(Supplied information):
•••••
(** C8. What one node seals for another, the other opens: the recipient of a
    built envelope recovers the sender's public key and the body, through its
    JSON text, for every body of valid UTF-8. *)
Theorem envelope_roundtrip (nonce : nonce24) (sender recipient : DiscoKeys.DiscoKey) (body : Body)
  (Hs : disco_pair sender) (Hr : disco_pair recipient) (Hok : ok_Body body) :
  ∃ buf, BuildEnvelope (Some nonce) sender (dk_Pub recipient) body = Ok buf ∧
    OpenEnvelope buf recipient = (dk_Pub sender, Ok body).
Proof. by apply (envelope_roundtrip_any ok_Body). Qed.

(** C27. Identities survive a restart: when keys.json does not exist, a successful
    first call writes it, and every later call on the resulting files returns
    the same two key pairs whatever the random source yields, and writes
    nothing. *)
Theorem keys_survive_restart `{Ed25519} (path : string) (pub priv : bytes) (rnd : key32) (os os' : OS)
  (nk : DiscoKeys.NodeKey) (dk : DiscoKeys.DiscoKey) (gen' : option (bytes * bytes)) (rnd' : option key32)
  (Hpair : ed_pair priv pub) (Hnew : os_files os !! path = None)
  (Hrun : LoadOrCreateKeys path (Some (pub, priv)) (Some rnd) os = (Ok (nk, dk), os')) :
  nk_Priv nk = priv ∧ nk_Pub nk = pub ∧ disco_pair dk ∧
  LoadOrCreateKeys path gen' rnd' os' = (Ok (nk, dk), os').
Proof. eapply (keys_survive_restart_any ok_persisted); try done. apply ok_persisted_of. Qed.
End Sealed.
(* ===== verification/TunnelGre.v ===== *)
(** * Tunnel operations ([internal/tunnel/netlink.go], [gre.go], [list.go])

    The kernel is reached through the interface [Netlinker], as in the source;
    [NetlinkerSpec] is what the operations rely on: a failing call changes
    nothing, a succeeding one does what its name says.  Logged warnings are
    part of the result, since they are the only trace of a failed clean-up. *)

From S2P Require Import Prelude.
From S2P Require Import NetIP.
From S2P Require Import GoSlice.
From S2P Require Import TunnelErrors.
From S2P Require Import TunnelValidate.

(** ** What the netlink library passes around *)

Record Gretun := {
  g_Name : string;
  g_Local : IP.t;
  g_Remote : IP.t;
  g_IKey : Z;
  g_OKey : Z;
  g_Ttl : Z;
  g_EncapType : Z;
  g_EncapSport : Z;
  g_EncapDport : Z;
  g_EncapFlags : Z
}.

Record Fou := { fou_Family : Z; fou_Port : Z; fou_Protocol : Z; fou_EncapType : Z }.

(** A link as it is read back; [l_gre] is what the type assertion to [*Gretun]
    yields. *)
Record Link := {
  l_Name : string;
  l_Type : string;
  l_Up : bool;
  l_MTU : Z;
  l_gre : option Gretun
}.

Definition AF_INET : Z := 2.
Definition IPPROTO_GRE : Z := 47.
Definition FOU_ENCAP_DIRECT : Z := 1.
Definition FOU_ENCAP_GUE : Z := 2.

(** Links are passed by name; an operation returns a nil error as [None]. *)
Class Netlinker (K : Type) := {
  NlAddr : Type;
  addr_String : NlAddr → string;
  nl_ParseAddr : string → result error NlAddr;
  LinkAdd : Gretun → K → option error * K;
  LinkDel : string → K → option error * K;
  LinkByName : string → K → result error Link;
  LinkSetUp : string → K → option error * K;
  LinkSetMTU : string → Z → K → option error * K;
  LinkList : K → result error (list Link);
  AddrAdd : string → NlAddr → K → option error * K;
  AddrList : string → K → result error (list NlAddr);
  FouAdd : Fou → K → option error * K;
  FouDel : Fou → K → option error * K;
  FouList : Z → K → result error (list Fou)
}.

(** *** [DefaultNetlinker]

    The netlink library: its functions on addresses, and the operations of a
    [netlink.Handle], which own a socket in the state [S]. *)
Class NetlinkLib (S : Type) := {
  lib_Addr : Type;
  lib_addr_String : lib_Addr → string;
  lib_ParseAddr : string → result error lib_Addr;
  NewHandle : S → result error () * S;
  h_Delete : S → S;
  h_LinkAdd : Gretun → S → option error * S;
  h_LinkDel : string → S → option error * S;
  h_LinkByName : string → S → result error Link;
  h_LinkSetUp : string → S → option error * S;
  h_LinkSetMTU : string → Z → S → option error * S;
  h_LinkList : S → result error (list Link);
  h_AddrAdd : string → lib_Addr → S → option error * S;
  h_AddrList : string → S → result error (list lib_Addr);
  h_FouAdd : Fou → S → option error * S;
  h_FouDel : Fou → S → option error * S;
  h_FouList : Z → S → result error (list Fou)
}.

Definition NewDefaultNetlinker {S} `{NetlinkLib S} (s : S) : result error () * S :=
  match NewHandle s with
  | (Err err, s) => (Err err, s)
  | (Ok h, s) => (Ok h, s)
  end.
•••••
(Your goal): Wherever the line holding "LinkSetMTU : string → Z → K" falls in the entries above, copy exactly from it through the line holding "The netlink library: its", inclusive, and add nothing.

(Task answer):
  LinkSetMTU : string → Z → K → option error * K;
  LinkList : K → result error (list Link);
  AddrAdd : string → NlAddr → K → option error * K;
  AddrList : string → K → result error (list NlAddr);
  FouAdd : Fou → K → option error * K;
  FouDel : Fou → K → option error * K;
  FouList : Z → K → result error (list Fou)
}.

(** *** [DefaultNetlinker]

    The netlink library: its functions on addresses, and the operations of a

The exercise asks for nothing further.